TASK DESCRIPTION
From the entries below, reproduce exactly the line containing "Proof. intros Hx.", the line containing "Lemma paths_for_ok root", and every line in between, with nothing added.

MATERIAL SHOWN
Lemma reference_ordinary no_drives no_nuls raw segs : reference_segments no_drives no_nuls raw = Some segs -> Forall (fun p => odd_part p = false) segs.
Proof.
  unfold reference_segments. destruct (_ || _); [done|]. case_bool_decide; [intros [= <-]; constructor|].
  destruct (existsb odd_part _) eqn:Hodd; [by rewrite orb_true_r|]. rewrite orb_false_r. destruct (_ && _); [done|]. intros [= <-].
  rewrite Forall_forall. intros q Hq. destruct (odd_part q) eqn:E; [|done]. enough (existsb odd_part (split_slash (portable raw)) = true) by congruence.
  apply existsb_exists. exists q. split; [by apply list_elem_of_In|done].
Qed.

(** C32. Each of the six recognisers of workspace paths is the reference with its own choices.  Layout, channel
    policy, configuration and file tools refuse drives and NUL characters, the tools moreover
    texts over 4096 characters; the secure backend refuses NUL characters but takes a drive for an
    ordinary component, and so does the access policy, which does not look for NUL
    characters either.  On texts with neither, all six accept the same paths and read the
    same components; and what any of the references reads has no component that is empty, [.] or [..]. *)
Theorem path_recognisers_match_reference raw :
  layout_segments raw = accepted_or WorkspacePathError (reference_segments true true raw) /\
  (forall allow_root, policy_parts allow_root (JStr raw) = rooted allow_root (reference_segments true true raw)) /\
  config_path raw = accepted_or PathValueError ((fun _ => raw) <$> reference_segments true true raw) /\
  (forall allow_root p, tool_relative allow_root (JStr raw) = inr p <->
     py_len raw <= 4096 /\ p = portable raw /\ is_Some (rooted allow_root (reference_segments true true raw))) /\
  (forall allow_root, secure_segments allow_root raw = accepted_or WorkspacePathError (rooted allow_root (reference_segments false true raw))) /\
  logical_parts raw = accepted_or WorkspaceAccessDenied (reference_segments false false raw) /\
  (has_drive (portable raw) = false -> has_nul raw = false -> forall no_drives no_nuls, reference_segments no_drives no_nuls raw = reference_segments true true raw) /\
  (forall no_drives no_nuls segs, reference_segments no_drives no_nuls raw = Some segs -> Forall (fun p => odd_part p = false) segs).
Proof.
  split; [apply layout_agrees|]. split; [intros; apply policy_reference|]. split; [rewrite config_agrees; change (reference_segments true true raw) with (clean_segments raw); by destruct (clean_segments raw)|].
  split; [|split; [intros; apply secure_reference|split; [apply logical_reference|split; [intros Hd Hn ? ?; by rewrite !references_agree|intros ? ? ?; apply reference_ordinary]]]].
  intros allow_root p. rewrite tool_agrees. change (reference_segments true true raw) with (clean_segments raw). split.
  - intros (Hl & -> & segs & -> & Hroot). split_and!; [done..|]. destruct segs; simpl; [rewrite Hroot by done|]; by eexists.
  - intros (Hl & -> & [segs Hs]). split_and!; [done..|]. destruct (clean_segments raw) as [[|x l]|]; simpl in Hs; [| |done].
    + exists []. split; [done|]. by destruct allow_root.
    + exists (x :: l). by split.
Qed.

(** A drive and a NUL character tell the references apart. *)
Example drives_are_told_apart :
  layout_segments "C:/x" = inl WorkspacePathError /\ secure_segments false "C:/x" = inr ["C:"; "x"] /\ logical_parts "C:/x" = inr ["C:"; "x"] /\
  secure_segments false (String zero "") = inl WorkspacePathError /\ logical_parts (String zero "") = inr [String zero ""].
Proof. vm_compute. split_and!; reflexivity. Qed.

Lemma policy_parts_root value segs : policy_parts false value = Some segs -> policy_parts true value = Some segs.
Proof. destruct value; simpl; try done. by repeat case_match. Qed.

Lemma portable_portable raw : portable (portable raw) = portable raw.
Proof.
  unfold portable, chars. rewrite String.list_ascii_of_string_of_list_ascii, List.map_map. f_equal. apply map_ext. intros c.
  destruct (Ascii.eqb c backslash) eqn:E; [done|]. by rewrite E.
Qed.

Lemma logical_portable raw : logical_parts (portable raw) = logical_parts raw.
Proof. unfold logical_parts. by rewrite portable_portable. Qed.

(** ** Isolation *)
Lemma lexical_app p q : Forall (fun x => odd_part x = false) q -> lexical (p ++ q) = lexical p ++ q.
Proof.
  intros Hq. unfold lexical. rewrite foldl_app. generalize (foldl (fun acc part => if bool_decide (part = "..") then removelast acc
    else if bool_decide (part = "" \/ part = ".") then acc else acc ++ [part]) [] p) as acc.
  induction Hq as [|x q Hx _ IH]; intros acc; simpl; [by rewrite app_nil_r|]. unfold odd_part in Hx. apply bool_decide_eq_false in Hx.
  rewrite !bool_decide_false by naive_solver. rewrite IH, <- app_assoc. done.
Qed.

Lemma component_ordinary x : COMPONENT_ID x = true -> odd_part x = false.
Proof. intros Hx. apply bool_decide_eq_false. intros [->|[->| ->]]; by vm_compute in Hx. Qed.

Lemma paths_for_ok root t p ps : paths_for root t p = inr ps ->
  odd_part t = false /\ odd_part p = false /\ forall s, space_root ps s = root ++ match s with PRODUCT_SPACE => ["tenants"; t; "products"; p] | SHARED_SPACE => ["tenants"; t; "shared"] end.
Proof.
  unfold paths_for, validate_identifier, reject. destruct (COMPONENT_ID t) eqn:Ht; [|done]. destruct (COMPONENT_ID p) eqn:Hp; [|done].
  intros [= <-]. split_and!; [by apply component_ordinary..|]. intros []; simpl; rewrite <- !app_assoc; done.
Qed.

Lemma logical_parts_ordinary rel segs : logical_parts rel = inr segs -> Forall (fun x => odd_part x = false) segs.
Proof.
  unfold logical_parts, reject. case_bool_decide; [intros [= <-]; constructor|]. destruct (existsb odd_part _) eqn:Hodd; [by rewrite orb_true_r|].
  destruct (_ || negb _); [done|]. intros [= <-]. rewrite Forall_forall. intros q Hq. destruct (odd_part q) eqn:E; [|done].
  enough (existsb odd_part (split_slash (portable rel)) = true) by congruence. apply existsb_exists. exists q. split; [by apply list_elem_of_In|done].
Qed.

TASK SOLUTION
Proof. intros Hx. apply bool_decide_eq_false. intros [->|[->| ->]]; by vm_compute in Hx. Qed.

Lemma paths_for_ok root t p ps : paths_for root t p = inr ps ->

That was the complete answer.